**Work to complete**. Write out the entries below in full, exactly as given.

**Records to process**.

(** ** The conflict check *)

(** X13: The conflict check of server.js reports a conflict exactly when the
    employee has a time entry on that date, and the entry it shows is such
    an entry; the check of the Supabase server does the same as long as the
    employee has at most one entry on the date, and reports no conflict
    when there are two or more. *)
Theorem check_conflict_finds_entry d employeeId date :
  let same := fun e => (entry_employee_id e =? employeeId)
                       && String.eqb (entry_date e) date in
  ((exists e, check_conflict SqlJs d employeeId date = Some e) <->
   (exists e, In e (time_entries d) /\ entry_employee_id e = employeeId /\
              entry_date e = date)) /\
  (forall b e, check_conflict b d employeeId date = Some e ->
     In e (time_entries d) /\ entry_employee_id e = employeeId /\
     entry_date e = date) /\
  ((List.length (filter same (time_entries d)) <= 1)%nat ->
   check_conflict Supabase d employeeId date =
   check_conflict SqlJs d employeeId date) /\
  ((2 <= List.length (filter same (time_entries d)))%nat ->
   check_conflict Supabase d employeeId date = None).
Proof.
  cbv zeta. unfold check_conflict.
  set (same := fun e => (entry_employee_id e =? employeeId)
                        && String.eqb (entry_date e) date).
  assert (Hsame : forall e, same e = true <->
                            entry_employee_id e = employeeId /\
                            entry_date e = date).
  { intros e. unfold same. now rewrite andb_true_iff, Z.eqb_eq, String.eqb_eq. }
  split; [| split; [| split]].
  - cbn [fetch_one]. rewrite getOne_filter_Some.
    split; intros (e & Hin & H); exists e; (split; [exact Hin |]);
      now apply Hsame.
  - intros b e H. apply fetch_one_In in H. apply filter_In in H as [Hin H].
    split; [exact Hin |]. now apply Hsame.
  - intros H. cbn [fetch_one].
    destruct (filter same (time_entries d)) as [| x [| y rest]]; cbn in *;
      try reflexivity; lia.
  - intros H. cbn [fetch_one].
    destruct (filter same (time_entries d)) as [| x [| y rest]]; cbn in *;
      try reflexivity; lia.
Qed.

Lemma check_conflict_finds_entry_witness :
  (List.length
     (filter (fun e => (entry_employee_id e =? 7)%Z
                       && String.eqb (entry_date e) "2026-02-10")
             (time_entries example_db)) <= 1)%nat /\
  check_conflict Supabase example_db 7 "2026-02-10" =
  check_conflict SqlJs example_db 7 "2026-02-10".
Proof.
  assert (H : (List.length
                 (filter (fun e => (entry_employee_id e =? 7)%Z
                                   && String.eqb (entry_date e) "2026-02-10")
                         (time_entries example_db)) <= 1)%nat)
    by (vm_compute; apply le_n).
  split; [exact H |].
  destruct (check_conflict_finds_entry example_db 7 "2026-02-10"%string)
    as (_ & _ & G & _).
  exact (G H).
Defined.

(** ** Further properties of the period calculator *)

Lemma DayWithinYear_range t :
  0 <= DayWithinYear t < DaysInYear (YearFromTime t).
Proof.
  unfold DayWithinYear, YearFromTime.
  pose proof (YearFromDay_spec (Day t)) as H.
  rewrite DayFromYear_succ in H. lia.
Qed.

Lemma DateFromTime_range t :
  1 <= DateFromTime t <= DaysInMonth (YearFromTime t) (MonthFromTime t).
Proof.
  pose proof (DayWithinYear_range t) as H.
  unfold DateFromTime, MonthFromTime, InLeapYear in *.
  set (dw := DayWithinYear t) in *. set (y := YearFromTime t) in *.
  clearbody dw y.
  destruct (LeapOf_cases y) as [[Hl Hy] | [Hl Hy]]; rewrite Hl, Hy in *;
    repeat match goal with
           | |- context [?a <? ?b] => destruct (Z.ltb_spec a b)
           end; month_simpl; rewrite ?Hl; lia.
Qed.

Lemma Day_civil t :
  Day t = MakeDay (YearFromTime t) (MonthFromTime t) (DateFromTime t).
Proof.
  rewrite MakeDay_month by apply MonthFromTime_range.
  unfold DateFromTime, DayWithinYear, InLeapYear. lia.
Qed.

(** A time from the midnight of day [d1] to the end of day [d2] of one
    month is a time of a day of that month between them. *)
Lemma civil_within tza y m d1 d2 t :
  0 <= m <= 11 -> 1 <= d1 -> d2 <= DaysInMonth y m ->
  localMidnight tza y m d1 <= t < localMidnight tza y m d2 + msPerDay ->
  let lt := LocalTime tza t in
  YearFromTime lt = y /\ MonthFromTime lt = m /\ d1 <= DateFromTime lt <= d2.
Proof.
  intros Hm H1 H2 Ht. cbv zeta.
  unfold localMidnight, UTC, MakeTime in Ht. cbn [Z.mul Z.add] in Ht.
  set (lt := LocalTime tza t).
  assert (Hlt : MakeDate (MakeDay y m d1) 0 <= lt
                < MakeDate (MakeDay y m d2) 0 + msPerDay)
    by (subst lt; unfold LocalTime; lia).
  pose proof (MakeDate_Day_TimeWithinDay lt) as Hsplit.
  pose proof (TimeWithinDay_range lt) as Htw.
  set (d := Day lt - MakeDay y m 1 + 1).
  assert (HD : Day lt = MakeDay y m d).
  { subst d. rewrite !MakeDay_month by assumption. lia. }
  assert (Hd : d1 <= d <= d2).
  { subst d. rewrite !MakeDay_month in * by assumption.
    unfold MakeDate, msPerDay in *. lia. }
  rewrite HD in Hsplit.
  destruct (civil_of_MakeDay y m d (TimeWithinDay lt)) as (EY & EM & ED);
    try assumption; try lia.
  cbv zeta in EY, EM, ED. rewrite Hsplit in EY, EM, ED.
  rewrite EY, EM, ED. auto.
Qed.

Lemma periodIndex_within tza k s e t :
  start (periodOfIndex tza k) = Some s ->
  end_ (periodOfIndex tza k) = Some e ->
  s <= t < e + msPerDay ->
  periodIndex tza t = k.
Proof.
  intros Hs He Ht. destruct (index_split k) as [Hm Hsplit].
  unfold periodOfIndex in *.
  set (y := k / 24) in *. set (m := k mod 24 / 2) in *.
  pose proof (DaysInMonth_range y m) as Hr.
  revert Hsplit Hs He. generalize (k mod 2 =? 0). clearbody y m.
  intros half. destruct half; unfold periodOf;
    cbn [start end_]; intros Hsplit Hs He;
    injection Hs as <-; injection He as <-.
  - destruct (civil_within tza y m 1 15 t) as (EY & EM & ED);
      try assumption; try lia.
    unfold periodIndex. cbv zeta. rewrite EY, EM.
    assert (E15 : (DateFromTime (LocalTime tza t) <=? 15) = true)
      by (apply Z.leb_le; apply ED).
    rewrite E15. clear - Hsplit. lia.
  - destruct (civil_within tza y m 16 (DaysInMonth y m) t) as (EY & EM & ED);
      try assumption; try lia.
    unfold periodIndex. cbv zeta. rewrite EY, EM.
    assert (E15 : (DateFromTime (LocalTime tza t) <=? 15) = false)
      by (apply Z.leb_gt; clear - ED; lia).
    rewrite E15. clear - Hsplit. lia.
Qed.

**Finished task**.
(** ** The conflict check *)

(** X13: The conflict check of server.js reports a conflict exactly when the
    employee has a time entry on that date, and the entry it shows is such
    an entry; the check of the Supabase server does the same as long as the
    employee has at most one entry on the date, and reports no conflict
    when there are two or more. *)
Theorem check_conflict_finds_entry d employeeId date :
  let same := fun e => (entry_employee_id e =? employeeId)
                       && String.eqb (entry_date e) date in
  ((exists e, check_conflict SqlJs d employeeId date = Some e) <->
   (exists e, In e (time_entries d) /\ entry_employee_id e = employeeId /\
              entry_date e = date)) /\
  (forall b e, check_conflict b d employeeId date = Some e ->
     In e (time_entries d) /\ entry_employee_id e = employeeId /\
     entry_date e = date) /\
  ((List.length (filter same (time_entries d)) <= 1)%nat ->
   check_conflict Supabase d employeeId date =
   check_conflict SqlJs d employeeId date) /\
  ((2 <= List.length (filter same (time_entries d)))%nat ->
   check_conflict Supabase d employeeId date = None).
Proof.
  cbv zeta. unfold check_conflict.
  set (same := fun e => (entry_employee_id e =? employeeId)
                        && String.eqb (entry_date e) date).
  assert (Hsame : forall e, same e = true <->
                            entry_employee_id e = employeeId /\
                            entry_date e = date).
  { intros e. unfold same. now rewrite andb_true_iff, Z.eqb_eq, String.eqb_eq. }
  split; [| split; [| split]].
  - cbn [fetch_one]. rewrite getOne_filter_Some.
    split; intros (e & Hin & H); exists e; (split; [exact Hin |]);
      now apply Hsame.
  - intros b e H. apply fetch_one_In in H. apply filter_In in H as [Hin H].
    split; [exact Hin |]. now apply Hsame.
  - intros H. cbn [fetch_one].
    destruct (filter same (time_entries d)) as [| x [| y rest]]; cbn in *;
      try reflexivity; lia.
  - intros H. cbn [fetch_one].
    destruct (filter same (time_entries d)) as [| x [| y rest]]; cbn in *;
      try reflexivity; lia.
Qed.

Lemma check_conflict_finds_entry_witness :
  (List.length
     (filter (fun e => (entry_employee_id e =? 7)%Z
                       && String.eqb (entry_date e) "2026-02-10")
             (time_entries example_db)) <= 1)%nat /\
  check_conflict Supabase example_db 7 "2026-02-10" =
  check_conflict SqlJs example_db 7 "2026-02-10".
Proof.
  assert (H : (List.length
                 (filter (fun e => (entry_employee_id e =? 7)%Z
                                   && String.eqb (entry_date e) "2026-02-10")
                         (time_entries example_db)) <= 1)%nat)
    by (vm_compute; apply le_n).
  split; [exact H |].
  destruct (check_conflict_finds_entry example_db 7 "2026-02-10"%string)
    as (_ & _ & G & _).
  exact (G H).
Defined.

(** ** Further properties of the period calculator *)

Lemma DayWithinYear_range t :
  0 <= DayWithinYear t < DaysInYear (YearFromTime t).
Proof.
  unfold DayWithinYear, YearFromTime.
  pose proof (YearFromDay_spec (Day t)) as H.
  rewrite DayFromYear_succ in H. lia.
Qed.

Lemma DateFromTime_range t :
  1 <= DateFromTime t <= DaysInMonth (YearFromTime t) (MonthFromTime t).
Proof.
  pose proof (DayWithinYear_range t) as H.
  unfold DateFromTime, MonthFromTime, InLeapYear in *.
  set (dw := DayWithinYear t) in *. set (y := YearFromTime t) in *.
  clearbody dw y.
  destruct (LeapOf_cases y) as [[Hl Hy] | [Hl Hy]]; rewrite Hl, Hy in *;
    repeat match goal with
           | |- context [?a <? ?b] => destruct (Z.ltb_spec a b)
           end; month_simpl; rewrite ?Hl; lia.
Qed.

Lemma Day_civil t :
  Day t = MakeDay (YearFromTime t) (MonthFromTime t) (DateFromTime t).
Proof.
  rewrite MakeDay_month by apply MonthFromTime_range.
  unfold DateFromTime, DayWithinYear, InLeapYear. lia.
Qed.

(** A time from the midnight of day [d1] to the end of day [d2] of one
    month is a time of a day of that month between them. *)
Lemma civil_within tza y m d1 d2 t :
  0 <= m <= 11 -> 1 <= d1 -> d2 <= DaysInMonth y m ->
  localMidnight tza y m d1 <= t < localMidnight tza y m d2 + msPerDay ->
  let lt := LocalTime tza t in
  YearFromTime lt = y /\ MonthFromTime lt = m /\ d1 <= DateFromTime lt <= d2.
Proof.
  intros Hm H1 H2 Ht. cbv zeta.
  unfold localMidnight, UTC, MakeTime in Ht. cbn [Z.mul Z.add] in Ht.
  set (lt := LocalTime tza t).
  assert (Hlt : MakeDate (MakeDay y m d1) 0 <= lt
                < MakeDate (MakeDay y m d2) 0 + msPerDay)
    by (subst lt; unfold LocalTime; lia).
  pose proof (MakeDate_Day_TimeWithinDay lt) as Hsplit.
  pose proof (TimeWithinDay_range lt) as Htw.
  set (d := Day lt - MakeDay y m 1 + 1).
  assert (HD : Day lt = MakeDay y m d).
  { subst d. rewrite !MakeDay_month by assumption. lia. }
  assert (Hd : d1 <= d <= d2).
  { subst d. rewrite !MakeDay_month in * by assumption.
    unfold MakeDate, msPerDay in *. lia. }
  rewrite HD in Hsplit.
  destruct (civil_of_MakeDay y m d (TimeWithinDay lt)) as (EY & EM & ED);
    try assumption; try lia.
  cbv zeta in EY, EM, ED. rewrite Hsplit in EY, EM, ED.
  rewrite EY, EM, ED. auto.
Qed.

Lemma periodIndex_within tza k s e t :
  start (periodOfIndex tza k) = Some s ->
  end_ (periodOfIndex tza k) = Some e ->
  s <= t < e + msPerDay ->
  periodIndex tza t = k.
Proof.
  intros Hs He Ht. destruct (index_split k) as [Hm Hsplit].
  unfold periodOfIndex in *.
  set (y := k / 24) in *. set (m := k mod 24 / 2) in *.
  pose proof (DaysInMonth_range y m) as Hr.
  revert Hsplit Hs He. generalize (k mod 2 =? 0). clearbody y m.
  intros half. destruct half; unfold periodOf;
    cbn [start end_]; intros Hsplit Hs He;
    injection Hs as <-; injection He as <-.
  - destruct (civil_within tza y m 1 15 t) as (EY & EM & ED);
      try assumption; try lia.
    unfold periodIndex. cbv zeta. rewrite EY, EM.
    assert (E15 : (DateFromTime (LocalTime tza t) <=? 15) = true)
      by (apply Z.leb_le; apply ED).
    rewrite E15. clear - Hsplit. lia.
  - destruct (civil_within tza y m 16 (DaysInMonth y m) t) as (EY & EM & ED);
      try assumption; try lia.
    unfold periodIndex. cbv zeta. rewrite EY, EM.
    assert (E15 : (DateFromTime (LocalTime tza t) <=? 15) = false)
      by (apply Z.leb_gt; clear - ED; lia).
    rewrite E15. clear - Hsplit. lia.
Qed.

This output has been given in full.